> **Required action**:
From the entries below, retype only the lines from the one with "endTime (round s'" through the one with "events s' = events", exactly as written.

> **Records provided**:

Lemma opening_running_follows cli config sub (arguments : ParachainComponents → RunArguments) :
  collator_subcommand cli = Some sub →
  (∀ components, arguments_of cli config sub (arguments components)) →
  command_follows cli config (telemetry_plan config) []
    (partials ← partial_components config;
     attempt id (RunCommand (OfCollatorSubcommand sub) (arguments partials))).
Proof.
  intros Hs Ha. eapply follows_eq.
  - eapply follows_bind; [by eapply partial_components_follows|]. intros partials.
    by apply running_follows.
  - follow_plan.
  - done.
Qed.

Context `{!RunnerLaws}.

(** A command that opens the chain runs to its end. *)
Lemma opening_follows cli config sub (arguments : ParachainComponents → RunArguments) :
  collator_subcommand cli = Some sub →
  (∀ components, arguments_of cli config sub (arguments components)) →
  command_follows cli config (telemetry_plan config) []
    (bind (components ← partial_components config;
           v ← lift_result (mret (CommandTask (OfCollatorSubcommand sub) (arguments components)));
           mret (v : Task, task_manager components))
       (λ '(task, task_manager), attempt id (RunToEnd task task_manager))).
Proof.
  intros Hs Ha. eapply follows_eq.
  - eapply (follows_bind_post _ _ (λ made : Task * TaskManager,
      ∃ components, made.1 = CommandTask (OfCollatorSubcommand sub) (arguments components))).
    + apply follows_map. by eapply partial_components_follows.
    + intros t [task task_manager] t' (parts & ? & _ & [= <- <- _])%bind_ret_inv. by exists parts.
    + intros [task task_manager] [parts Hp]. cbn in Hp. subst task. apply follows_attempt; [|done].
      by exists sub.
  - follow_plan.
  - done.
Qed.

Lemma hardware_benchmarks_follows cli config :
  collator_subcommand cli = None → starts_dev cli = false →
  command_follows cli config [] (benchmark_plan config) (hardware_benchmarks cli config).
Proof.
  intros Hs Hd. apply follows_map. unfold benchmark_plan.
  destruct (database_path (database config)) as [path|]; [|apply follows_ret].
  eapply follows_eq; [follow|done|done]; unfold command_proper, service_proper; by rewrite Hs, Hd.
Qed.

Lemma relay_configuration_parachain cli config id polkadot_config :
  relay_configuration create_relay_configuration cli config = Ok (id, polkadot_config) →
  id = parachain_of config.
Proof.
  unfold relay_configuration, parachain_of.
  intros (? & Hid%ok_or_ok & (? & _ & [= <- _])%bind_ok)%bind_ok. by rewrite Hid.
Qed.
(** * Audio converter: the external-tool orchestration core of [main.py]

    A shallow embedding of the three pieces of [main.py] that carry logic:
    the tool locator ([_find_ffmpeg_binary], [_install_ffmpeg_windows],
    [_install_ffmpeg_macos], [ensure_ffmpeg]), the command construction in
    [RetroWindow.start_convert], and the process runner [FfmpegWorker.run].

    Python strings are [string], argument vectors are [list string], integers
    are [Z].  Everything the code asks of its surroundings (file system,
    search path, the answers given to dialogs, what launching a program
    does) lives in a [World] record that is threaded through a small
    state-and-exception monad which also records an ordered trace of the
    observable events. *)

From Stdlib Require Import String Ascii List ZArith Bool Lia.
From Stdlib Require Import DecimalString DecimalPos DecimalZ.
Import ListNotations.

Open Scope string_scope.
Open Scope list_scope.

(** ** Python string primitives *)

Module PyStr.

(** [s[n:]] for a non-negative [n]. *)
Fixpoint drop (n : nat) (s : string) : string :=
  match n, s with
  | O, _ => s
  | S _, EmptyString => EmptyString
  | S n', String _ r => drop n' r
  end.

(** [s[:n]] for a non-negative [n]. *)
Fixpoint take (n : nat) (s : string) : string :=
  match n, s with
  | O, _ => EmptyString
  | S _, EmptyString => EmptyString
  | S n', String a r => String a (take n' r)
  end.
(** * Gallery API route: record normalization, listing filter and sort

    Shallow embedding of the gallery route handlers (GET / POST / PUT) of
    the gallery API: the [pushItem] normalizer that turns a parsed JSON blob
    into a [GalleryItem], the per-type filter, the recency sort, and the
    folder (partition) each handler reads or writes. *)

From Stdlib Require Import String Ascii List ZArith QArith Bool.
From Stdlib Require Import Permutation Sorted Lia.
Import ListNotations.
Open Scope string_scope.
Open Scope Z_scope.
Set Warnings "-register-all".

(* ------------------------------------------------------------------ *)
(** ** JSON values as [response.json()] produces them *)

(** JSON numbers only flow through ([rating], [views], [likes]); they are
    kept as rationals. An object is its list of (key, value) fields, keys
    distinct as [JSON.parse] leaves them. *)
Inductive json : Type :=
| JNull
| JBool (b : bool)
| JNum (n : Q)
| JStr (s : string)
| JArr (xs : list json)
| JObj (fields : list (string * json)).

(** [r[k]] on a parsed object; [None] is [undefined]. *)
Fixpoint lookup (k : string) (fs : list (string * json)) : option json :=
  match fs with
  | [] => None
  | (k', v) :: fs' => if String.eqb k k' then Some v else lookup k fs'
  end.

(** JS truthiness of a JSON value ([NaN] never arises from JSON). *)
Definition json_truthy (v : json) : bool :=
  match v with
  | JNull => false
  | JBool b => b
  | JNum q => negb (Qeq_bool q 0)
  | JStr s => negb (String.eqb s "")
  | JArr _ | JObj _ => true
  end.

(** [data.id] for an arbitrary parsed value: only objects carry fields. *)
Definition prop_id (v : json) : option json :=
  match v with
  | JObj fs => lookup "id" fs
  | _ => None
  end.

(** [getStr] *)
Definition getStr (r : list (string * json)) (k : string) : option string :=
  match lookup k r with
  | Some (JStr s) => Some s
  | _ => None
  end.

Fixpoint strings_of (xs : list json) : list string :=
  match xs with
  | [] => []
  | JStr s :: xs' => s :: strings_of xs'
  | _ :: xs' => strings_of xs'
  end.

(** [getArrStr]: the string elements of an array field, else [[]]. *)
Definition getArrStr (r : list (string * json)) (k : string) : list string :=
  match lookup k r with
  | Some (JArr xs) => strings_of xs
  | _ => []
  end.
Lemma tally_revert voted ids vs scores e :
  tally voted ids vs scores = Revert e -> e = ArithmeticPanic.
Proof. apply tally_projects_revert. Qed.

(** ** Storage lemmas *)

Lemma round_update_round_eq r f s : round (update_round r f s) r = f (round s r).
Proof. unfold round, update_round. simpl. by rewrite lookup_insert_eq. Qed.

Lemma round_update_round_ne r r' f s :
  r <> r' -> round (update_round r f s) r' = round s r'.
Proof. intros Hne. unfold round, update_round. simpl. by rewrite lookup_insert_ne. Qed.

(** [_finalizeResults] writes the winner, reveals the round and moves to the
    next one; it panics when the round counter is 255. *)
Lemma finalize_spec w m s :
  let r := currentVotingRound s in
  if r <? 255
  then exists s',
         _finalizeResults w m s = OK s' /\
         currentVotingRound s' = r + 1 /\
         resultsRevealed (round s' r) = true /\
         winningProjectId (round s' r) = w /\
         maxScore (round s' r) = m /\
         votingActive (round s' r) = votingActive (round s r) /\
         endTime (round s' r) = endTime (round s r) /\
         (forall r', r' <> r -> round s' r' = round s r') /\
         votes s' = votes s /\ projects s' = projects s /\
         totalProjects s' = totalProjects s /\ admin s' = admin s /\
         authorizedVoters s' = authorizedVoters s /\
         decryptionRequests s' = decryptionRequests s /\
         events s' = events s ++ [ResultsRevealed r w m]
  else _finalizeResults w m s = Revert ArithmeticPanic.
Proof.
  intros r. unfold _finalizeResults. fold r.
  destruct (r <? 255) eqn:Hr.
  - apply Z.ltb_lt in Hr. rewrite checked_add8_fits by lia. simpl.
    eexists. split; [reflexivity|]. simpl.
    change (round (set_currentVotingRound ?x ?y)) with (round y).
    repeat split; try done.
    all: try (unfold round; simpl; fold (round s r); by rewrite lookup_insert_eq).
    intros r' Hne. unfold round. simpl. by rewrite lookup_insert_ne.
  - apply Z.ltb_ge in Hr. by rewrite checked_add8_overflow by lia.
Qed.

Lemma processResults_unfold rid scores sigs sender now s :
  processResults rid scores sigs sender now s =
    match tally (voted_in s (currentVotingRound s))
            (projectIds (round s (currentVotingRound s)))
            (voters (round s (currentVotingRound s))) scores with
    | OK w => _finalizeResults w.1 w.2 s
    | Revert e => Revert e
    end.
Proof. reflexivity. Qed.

> **Result of the task**:
         endTime (round s' r) = endTime (round s r) /\
         (forall r', r' <> r -> round s' r' = round s r') /\
         votes s' = votes s /\ projects s' = projects s /\
         totalProjects s' = totalProjects s /\ admin s' = admin s /\
         authorizedVoters s' = authorizedVoters s /\
         decryptionRequests s' = decryptionRequests s /\
         events s' = events s ++ [ResultsRevealed r w m]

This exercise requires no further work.